I love my Sparks, but I was annoyed by having two SSH sessions running btop on each node to monitor my two‑node cluster. I spent some time creating a web‑based, btop‑inspired dashboard that I hope will help others.

You can see it on GitHub - paul-aviles/NVIDIA-DGX-Spark-Dashboard: NVIDIA GDX Spark Dashboard .

7 Likes

Hello,

First of all, this is something that NVIDIA itself should ideally have provided, so I think it’s fantastic that you created this software.
I recently started clustering and had been hoping for a dashboard like this, so it was extremely helpful. Thank you very much.

I’d like to share a couple of thoughts after reading the README:

  • If Step 4 of the PlayBook “Connect Two Sparks” (https://build.nvidia.com/spark/connect-two-sparks/stacked-sparks) has already been completed, then Steps 1. to 3. may not be necessary. It might be helpful to mention that in such a case, users can simply proceed to editing backend/config.yaml.
  • There is no Step 4; it jumps directly to Step 5 :)

Hi there.. thanks for pointing out step 4 was missing. I just fixed that.

As for the other point, I created this not to run on the Sparks, but on another system hence you need Steps 1 , 2 and 3. You do need to have them cluster of course.

I don’t believe NVIDIA needs to provide it all, it will be great if they address the IB issues mentioned elsewhere here in the forums 100% agree, but this is not a huge issue for me.

They also did not provide btop, htop and other tools either.
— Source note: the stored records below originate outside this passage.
(** * iaqualink-py, cyclonext system: shadow refresh and reconciliation

    A shallow embedding of
      - [src/iaqualink/systems/cyclonext/system.py] (class [CyclonextSystem])
      - [src/iaqualink/systems/cyclonext/device.py] (class [CyclonextDevice])
    together with the properties of the refresh protocol and of the shadow
    parser that the specification states.

    Conventions.
      - A decoded JSON value is a [json] tree; a Python [dict] that the code
        iterates is an insertion-ordered association list ([pydict]).
      - The device registry [self.devices] is only looked up and assigned, so
        it is a [gmap string loc]; device objects live in a heap ([list
        Device], a location is an index), which keeps object identity and
        the in-place mutation of [device.data] visible.
      - Exceptions are values of [exn]; an effectful method is a function
        [state -> result A * state] (the state survives a raise, as in
        Python).
      - What the sources at hand do not contain (the client, the clock, a
        constant, the exception classes) is a [World]: the methods are
        functions of it, and the calls made to the client are logged in the
        state. *)

From Stdlib Require Import ZArith List String Ascii Lia Permutation DecimalString.
From stdpp Require Import base tactics option list gmap strings.

Set Warnings "-register-all,-clear-no-such-hyp".
Open Scope string_scope.
Open Scope Z_scope.

(** ** Exceptions *)

(** The classes that can reach [CyclonextSystem]: the three service classes
    of [iaqualink.exception] and the builtin ones raised by the operations on
    the decoded document. *)
Inductive exn : Type :=
  | AqualinkServiceException
  | AqualinkServiceUnauthorizedException
  | AqualinkSystemOfflineException
  | JSONDecodeError
  | KeyError
  | TypeError
  | AttributeError.

#[global] Instance exn_eq_dec : EqDecision exn.
Proof. solve_decision. Defined.

Inductive result (A : Type) : Type :=
  | Ok (a : A)
  | Raise (e : exn).
Arguments Ok {A} a.
Arguments Raise {A} e.

Definition rbind {A B} (r : result A) (k : A -> result B) : result B :=
  match r with
  | Ok a => k a
  | Raise e => Raise e
  end.

Notation "x <- r ;; k" := (rbind r (fun x => k))
  (at level 100, r at next level, right associativity, only parsing).

(** A Python [for x in xs: body] over a loop state [S], stopping at the first
    exception. *)
Fixpoint for_each {A S : Type} (body : A -> S -> result S) (xs : list A) (s : S)
  : result S :=
  match xs with
  | [] => Ok s
  | x :: xs' =>
      match body x s with
      | Ok s' => for_each body xs' s'
      | Raise e => Raise e
      end
  end.

(** ** Python dictionaries with string keys *)

Definition pydict (V : Type) : Type := list (string * V).

Section PyDict.
Context {V : Type}.
(** From level 1024 on the conversion of [2**zoom] to a float on line 16
    raises [OverflowError], before the C library is called and whatever
    the point. *)
Lemma latlon_to_tile_overflows (libm_tan libm_asinh : float -> float) (lat lon : float)
    (zoom : Z) :
  1024 <= zoom -> latlon_to_tile libm_tan libm_asinh lat lon zoom = inr OverflowError.
Proof.
  intros Hz. unfold latlon_to_tile. rewrite pow2_nonneg by lia.
  unfold mul_num. rewrite (float_of_int_overflows zoom Hz). reflexivity.
Qed.


(** ** The generator *)


Section Generator.

Variables libm_tan libm_asinh : float -> float.

Lemma level_returns (z x_min x_max y_min y_max : Z) :
  get_tile_range libm_tan libm_asinh z = inl (x_min, Int x_max, y_min, Int y_max) ->
  level libm_tan libm_asinh z = inl (level_tiles z (x_min, x_max, y_min, y_max)).
Proof.
  intros H. unfold level. rewrite H. cbn [num_succ py_range]. unfold level_tiles.
  destruct (range x_min (x_max + 1)); reflexivity.
Qed.

(** A round that does not raise has an int [x_max]; it yields the tiles of
    an int rectangle, or nothing when the range of [x] is empty and
    [y_max] is a float. *)
Lemma level_inversion (z : Z) (tiles : list coord) :
  level libm_tan libm_asinh z = inl tiles ->
  (exists x_min x_max y_min y_max,
     get_tile_range libm_tan libm_asinh z = inl (x_min, Int x_max, y_min, Int y_max) /\
     tiles = level_tiles z (x_min, x_max, y_min, y_max)) \/
  (exists x_min x_max y_min f,
     get_tile_range libm_tan libm_asinh z = inl (x_min, Int x_max, y_min, Flt f) /\
     tiles = []).
Proof.
  intros Hl.
  destruct (get_tile_range libm_tan libm_asinh z) as [[[[x_min x_max] y_min] y_max]|e] eqn:Hr.
  2: { unfold level in Hl. rewrite Hr in Hl. discriminate. }
  destruct x_max as [xm|xf].
  2: { unfold level in Hl. rewrite Hr in Hl. discriminate. }
  destruct y_max as [ym|yf].
  - left. rewrite (level_returns _ _ _ _ _ Hr) in Hl. injection Hl as <-.
    exists x_min, xm, y_min, ym. auto.
  - right. unfold level in Hl. rewrite Hr in Hl. cbn [num_succ py_range] in Hl.
    destruct (range x_min (xm + 1)); [|discriminate]. injection Hl as <-.
    exists x_min, xm, y_min, yf. auto.
Qed.

(** What one round of the loop over [z] yields, when it does not raise. *)
Lemma level_In (z : Z) (tiles : list coord) (z' x y : Z) :
  level libm_tan libm_asinh z = inl tiles ->
  In (z', x, y) tiles <->
  z' = z /\
  exists x_min x_max y_min y_max,
    get_tile_range libm_tan libm_asinh z = inl (x_min, Int x_max, y_min, Int y_max) /\
    x_min <= x <= x_max /\ y_min <= y <= y_max.
Proof.
  intros Hl. destruct (level_inversion z tiles Hl)
    as [(x_min & xm & y_min & ym & Hr & ->) | (x_min & xm & y_min & yf & Hr & ->)].
  - rewrite level_tiles_In. split.
    + intros (Hz & Hx & Hy). split; [exact Hz|]. exists x_min, xm, y_min, ym. auto.
    + intros (Hz & a & b & c & d & Hr' & Hx & Hy). rewrite Hr in Hr'.
      injection Hr' as E1 E2 E3 E4. subst a b c d. auto.
  - split; [intros []|]. intros (_ & a & b & c & d & Hr' & _). rewrite Hr in Hr'.
    discriminate Hr'.
Qed.





End Generator.



(** ** The fetcher *)

Lemma range_0_3 : range 0 3 = [0; 1; 2].
Proof. reflexivity. Qed.

(** The early return of [download_tile]. *)
Lemma download_tile_skip server (cfg : Config) (z x y : Z) (w : world) :
  overwrite cfg = false ->
  path_exists (fs w) (tile_path cfg z x y) = true ->
  download_tile server cfg z x y w = (Return SkippedExisting, w).
Proof.
  intros Ho He. unfold download_tile. rewrite Ho, He. reflexivity.
Qed.

(** C7: when the target file exists and [overwrite] is false, the fetch
    returns the skipped outcome at once and sends no HTTP request; a second
    call from the resulting world does the same, so that after both calls
    no request has been sent. *)
Theorem skip_existing_idempotent server (cfg : Config) (z x y : Z) (w : world) :
  overwrite cfg = false ->
  path_exists (fs w) (tile_path cfg z x y) = true ->
  let '(r1, w1) := download_tile server cfg z x y w in
  let '(r2, w2) := download_tile server cfg z x y w1 in
  r1 = Return SkippedExisting /\ r2 = Return SkippedExisting /\
  sent w1 = sent w /\ gets (trace w1) = gets (trace w) /\
  sent w2 = sent w /\ gets (trace w2) = gets (trace w) /\
  trace w2 = trace w.
Proof.
  intros Ho He. rewrite (download_tile_skip server cfg z x y w Ho He).
  rewrite (download_tile_skip server cfg z x y w Ho He). repeat split; reflexivity.
Qed.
So, it is a complementary tool. Perhaps they have it on their large systems, I do not know.

Also, I know of an issue with the bar for the overall utilization on enP7s7 showing a full bar when the interface is not really used 100%, so will also look into that.

Paul

Thanks for pointing it out, fixed..

Nice! I made a dashboard as well. I’ve got a mixed setup of two RTX 5000s on one host and my spark is another. I still have a lot of work to do on it, but it’s shaping up.